Setelah kejadian tersebut ada masa di mana dirinya tidak lagi mempercayai institusi perbankan. “Sejak itu tidak lanjut,” imbuhnya.
Hal yang ternyata memang kurang diperhatikan oleh industri perbankan kala itu. Dari catatan CNBC Indonesia, pengawasan yang buruk juga membuat sistem perbankan Indonesia rapuh karena banyak dikuasai sekelompok pebisnis.
Akarnya berihwal pada 1988, di mana Indonesia mengeluarkan aturan di dunia perbankan yang mengizinkan siapa saja untuk mendirikan bank asalkan memiliki modal Rp 10 miliar.
Kondisi ini dimanfaatkan oleh sejumlah pihak untuk mendirikan bank sekaligus membiayai bisnis termasuk dari luar negeri. Yang, lacurnya menjadi malapetaka pada 1998.
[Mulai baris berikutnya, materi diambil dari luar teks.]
Lemma lstrip_app s t :
  lstrip (s ++ t) = match lstrip s with
                    | [] => lstrip t
                    | _ :: _ => lstrip s ++ t
                    end.
Proof.
  induction s as [|c s IH]; [reflexivity|]. simpl.
  destruct (isspace c); [exact IH|reflexivity].
Qed.

Lemma rstrip_app_space s post : Forall space post → rstrip (s ++ post) = rstrip s.
Proof.
  intros H. unfold rstrip. rewrite rev_app_distr.
  rewrite lstrip_app_space; [done|]. by apply Forall_rev.
Qed.

Lemma strip_app_space pre s post :
  Forall space pre → Forall space post → strip (pre ++ s ++ post) = strip s.
Proof.
  intros Hpre Hpost. unfold strip. rewrite lstrip_app_space by done.
  rewrite lstrip_app. destruct (lstrip s) as [|c t] eqn:Hs.
  - rewrite lstrip_all_space by done. done.
  - rewrite rstrip_app_space by done. done.
Qed.

Lemma decode_ascii_app line1 line2 :
  decode_ascii (line1 ++ line2)
  = (s1 ← decode_ascii line1; s2 ← decode_ascii line2; Ok (s1 ++ s2)).
Proof.
  induction line1 as [|x line1 IH]; simpl.
  - by destruct (decode_ascii line2).
  - destruct (is_ascii (Byte.to_N x)); [|done]. rewrite IH.
    destruct (decode_ascii line1); [|done]. simpl.
    by destruct (decode_ascii line2).
Qed.

Lemma decode_ascii_space ws :
  Forall space_byte ws →
  decode_ascii ws = Ok (Byte.to_N <$> ws) ∧ Forall space (Byte.to_N <$> ws).
Proof.
  intros H. split.
  - apply decode_ascii_total. eapply Forall_impl; [done|]. by intros x [_ ?].
  - apply Forall_fmap. eapply Forall_impl; [done|]. by intros x [? _].
Qed.

Lemma decode_ascii_error line e : decode_ascii line = Raise e → e = UnicodeDecodeError.
Proof. by intros [-> _]%decode_ascii_raise. Qed.
End codec_more.

(** [nserialize] returns a wire form exactly for the commands whose text,
    once stripped, is ASCII; for every other command it raises the encoding
    error of the codec and nothing else.  Whitespace outside ASCII at the ends
    of the command is stripped before the encoding and does no harm. *)
Theorem nserialize_ok_iff (command : str) :
  ((∃ wire, NeuronIO.nserialize command = Ok wire)
   ↔ Forall ascii_char (strip command))
  ∧ (NeuronIO.nserialize command = Raise UnicodeEncodeError
     ↔ ¬ Forall ascii_char (strip command))
  ∧ (∀ e, NeuronIO.nserialize command = Raise e → e = UnicodeEncodeError).
Proof.
  split; [|split].
  - split.
    + intros [wire (body & Hbody & _)%nserialize_inv].
      by apply encode_ascii_inv in Hbody as [? _].
    + intros (body & _ & Hwire)%nserialize_total. by eexists.
  - split.
    + by intros [_ ?]%nserialize_raise.
    + intros Hn. destruct (NeuronIO.nserialize command) as [wire|e] eqn:Hc.
      * exfalso. apply Hn. apply nserialize_inv in Hc as (body & Hbody & _).
        by apply encode_ascii_inv in Hbody as [? _].
      * by apply nserialize_raise in Hc as [-> _].
  - by intros e [-> _]%nserialize_raise.
Qed.

(** Whitespace around a command, ASCII or not, does not reach the wire:
    [nserialize] gives the same result, the same bytes or the same error, with
    and without it. *)
Theorem nserialize_ignores_surrounding_whitespace (pre command post : str) :
  Forall space pre →
  Forall space post →
  NeuronIO.nserialize (pre ++ command ++ post) = NeuronIO.nserialize command.
Proof.
  intros Hpre Hpost. unfold NeuronIO.nserialize.
  by rewrite strip_app_space.
Qed.

Lemma nserialize_ignores_surrounding_whitespace_witness :
  NeuronIO.nserialize ([0xA0; 0x09] ++ lit "led.mode 1" ++ [0x0D; LF; 0x2028])
  = NeuronIO.nserialize (lit "led.mode 1").
Proof.
  apply (nserialize_ignores_surrounding_whitespace
           [0xA0; 0x09] (lit "led.mode 1") [0x0D; LF; 0x2028]).
  - repeat constructor.
  - repeat constructor.
Defined.

(** ASCII whitespace around a received line, such as its terminator, be it
    CR LF or LF alone, does not reach the consumer: [ndeserialize] gives the
    same result, the same content or the same error, with and without it. *)
Theorem ndeserialize_ignores_surrounding_whitespace (pre line post : bytes) :
  Forall space_byte pre →
  Forall space_byte post →
  NeuronIO.ndeserialize (pre ++ line ++ post) = NeuronIO.ndeserialize line.
Proof.
  intros [Hpre Hspre]%decode_ascii_space [Hpost Hspost]%decode_ascii_space.
  unfold NeuronIO.ndeserialize. rewrite !decode_ascii_app, Hpre, Hpost. simpl.
  destruct (decode_ascii line) as [s|e] eqn:Hline; simpl; [|done].
  by rewrite strip_app_space.
Qed.
(** C8 does not hold of the code.  With status 301 the whole payload is built
    by string concatenation, which converts a [Buffer] body to a string,
    while the branch for the other status codes writes the body as it is.
    For a [Buffer] that is not well-formed UTF-8 the two differ: the byte
    [0xFF] reaches the wire as the three bytes of U+FFFD, where the four
    separate writes carry the byte itself. *)
Theorem redirect_buffer_body_differs :
  let r := Response.constructor fresh_socket 301 "HTTP/1.1" in
  let data := Buffer (String (ascii_of_N 255) "") in
  Response.statusCode r = 301
  /\ written (Response.sock (Response.send data r))
     = [ "HTTP/1.1 301 Moved Permanently" +:+ CRLF +:+ "Content-Type: text/html"
         +:+ CRLF +:+ CRLF +:+ REPLACEMENT ]
  /\ concat_strings (separate_writes data r)
     = "HTTP/1.1 301 Moved Permanently" +:+ CRLF +:+ "Content-Type: text/html"
       +:+ CRLF +:+ CRLF +:+ String (ascii_of_N 255) ""
  /\ written (Response.sock (Response.send data r))
     <> [concat_strings (separate_writes data r)].
Proof.
  cbv zeta. repeat split; try reflexivity.
  vm_compute. discriminate.
Qed.

(** ** The request parser *)

Lemma split_from_not_nil (sep : ascii) (cur s : string) : split_from sep cur s <> [].
Proof.
  revert cur. induction s as [|c s IH]; intros cur; simpl; [discriminate|].
  destruct (Ascii.eqb c sep); [discriminate | apply IH].
Qed.

Lemma join_cons (sep x : string) (l : list string) :
  l <> [] -> join sep (x :: l) = x +:+ sep +:+ join sep l.
Proof. destruct l; [congruence | reflexivity]. Qed.

(** Joining the pieces with the separator gives the text back. *)
Lemma join_split_from (sep : ascii) (cur s : string) :
  join (String sep "") (split_from sep cur s) = cur +:+ s.
Proof.
  revert cur. induction s as [|c s IH]; intros cur; simpl.
  - symmetry. apply app_empty_r.
  - destruct (Ascii.eqb_spec c sep) as [->|Hne].
    + rewrite join_cons by apply split_from_not_nil.
      rewrite IH. reflexivity.
    + rewrite IH, app_assoc_str. reflexivity.
Qed.

Lemma lacks_app (c : ascii) (s t : string) :
  lacks c (s +:+ t) = lacks c s && lacks c t.
Proof.
  induction s as [|d s IH]; [reflexivity|].
  rewrite app_cons. simpl. rewrite IH, andb_assoc. reflexivity.
Qed.

(** No piece holds the separator. *)
Lemma split_from_lacks (sep : ascii) (cur s : string) :
  lacks sep cur = true ->
  Forall (fun piece => lacks sep piece = true) (split_from sep cur s).
Proof.
  revert cur. induction s as [|c s IH]; intros cur Hcur; simpl.
  - constructor; [exact Hcur | constructor].
  - destruct (Ascii.eqb c sep) eqn:E.
    + constructor; [exact Hcur | apply IH; reflexivity].
    + apply IH. rewrite lacks_app, Hcur. simpl. rewrite E. reflexivity.
Qed.

Lemma split_from_app (sep : ascii) (cur x s : string) :
  lacks sep x = true ->
  split_from sep cur (x +:+ s) = split_from sep (cur +:+ x) s.
Proof.
  revert cur. induction x as [|d x IH]; intros cur Hx.
  - rewrite app_empty_r. reflexivity.
  - simpl in Hx. apply andb_prop in Hx as [Hd Hx].
    rewrite app_cons. simpl.
    apply negb_true_iff in Hd. rewrite Hd.
    rewrite IH by exact Hx. rewrite app_assoc_str. reflexivity.
Qed.

(** The pieces are the only way to cut the text at the separator. *)
Lemma split_unique (sep : ascii) (l : list string) :
  l <> [] ->
  Forall (fun piece => lacks sep piece = true) l ->
  split sep (join (String sep "") l) = l.
Proof.
  unfold split. induction l as [|x l IH]; [congruence|].
  intros _ Hl. inversion Hl as [|? ? Hx Hl']; subst.
  destruct l as [|y l].
  - simpl join. rewrite <- (app_empty_r x) at 1.
    rewrite split_from_app by exact Hx. reflexivity.
  - rewrite join_cons by discriminate.
    rewrite split_from_app by exact Hx.
    rewrite app_cons. simpl split_from. rewrite Ascii.eqb_refl.
    rewrite app_empty_l. f_equal. apply IH; [discriminate | exact Hl'].
Qed.

(** C3, as amended.  The constructor cuts the text at every space character
    U+0020 and nowhere else: the pieces hold no space, joined by single spaces
    they give the text back, and they are the only such pieces.  The first
    piece is the method (there always is one), the second the path
    ([undefined] when there is none), the rest are kept in order as
    [others]. *)
Theorem request_split_on_space (s : string) :
  let pieces := split " " s in
  Request.method (Request.constructor s) = pieces !! 0%nat
  /\ Request.path (Request.constructor s) = pieces !! 1%nat
  /\ Request.others (Request.constructor s) = drop 2 pieces
  /\ is_Some (Request.method (Request.constructor s))
  /\ join " " pieces = s
  /\ Forall (fun piece => lacks " " piece = true) pieces
  /\ (forall l, l <> [] -> Forall (fun piece => lacks " " piece = true) l ->
                join " " l = s -> l = pieces).
Proof.
  cbv zeta. repeat split.
  - unfold Request.constructor, split. simpl.
    destruct (split_from " " "" s) eqn:E; [|eauto].
    exfalso. exact (split_from_not_nil _ _ _ E).
  - unfold split. rewrite join_split_from. reflexivity.
  - apply split_from_lacks. reflexivity.
  - intros l Hne Hl <-. symmetry. apply split_unique; assumption.
Qed.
Krisis Ekonomi Asia atau Krisis Moneter pada 1997/1998 bermula dari krisis mata uang di beberapa negara Asia, seperti Thailand. Krisis itu menjalar ke Indonesia dan dengan cepat menggoyang perekonomian nasional yang pondasi ekonominya rapuh.
Pondasi ekonomi Indonesia dinilai keropos karena sistem perbankan yang buruk serta besarnya utang dalam dolar AS.
Krisis menjatuhkan nilai tukar rupiah dari Rp 2.500 menjadi Rp 16.900 per dolar AS. Krisis juga membuat inflasi Indonesia melonjak hingga 77% sementara ekonomi terkontraksi 13,7% lebih.
Berdasarkan Laporan Tim Kajian Pola Krisis Ekonomi Kementerian Keuangan, sebelum 1997, perekonomian Indonesia sedang tumbuh tinggi sekitar 7% yang dimotori oleh investasi. Kondisi tersebut membuat pihak swasta menambah utang untuk menggerakkan proyek, dan akibatnya utang swasta berjangka pendek maupun jangka panjang mencapai sekitar 157% terhadap PDB pada tahun 1998.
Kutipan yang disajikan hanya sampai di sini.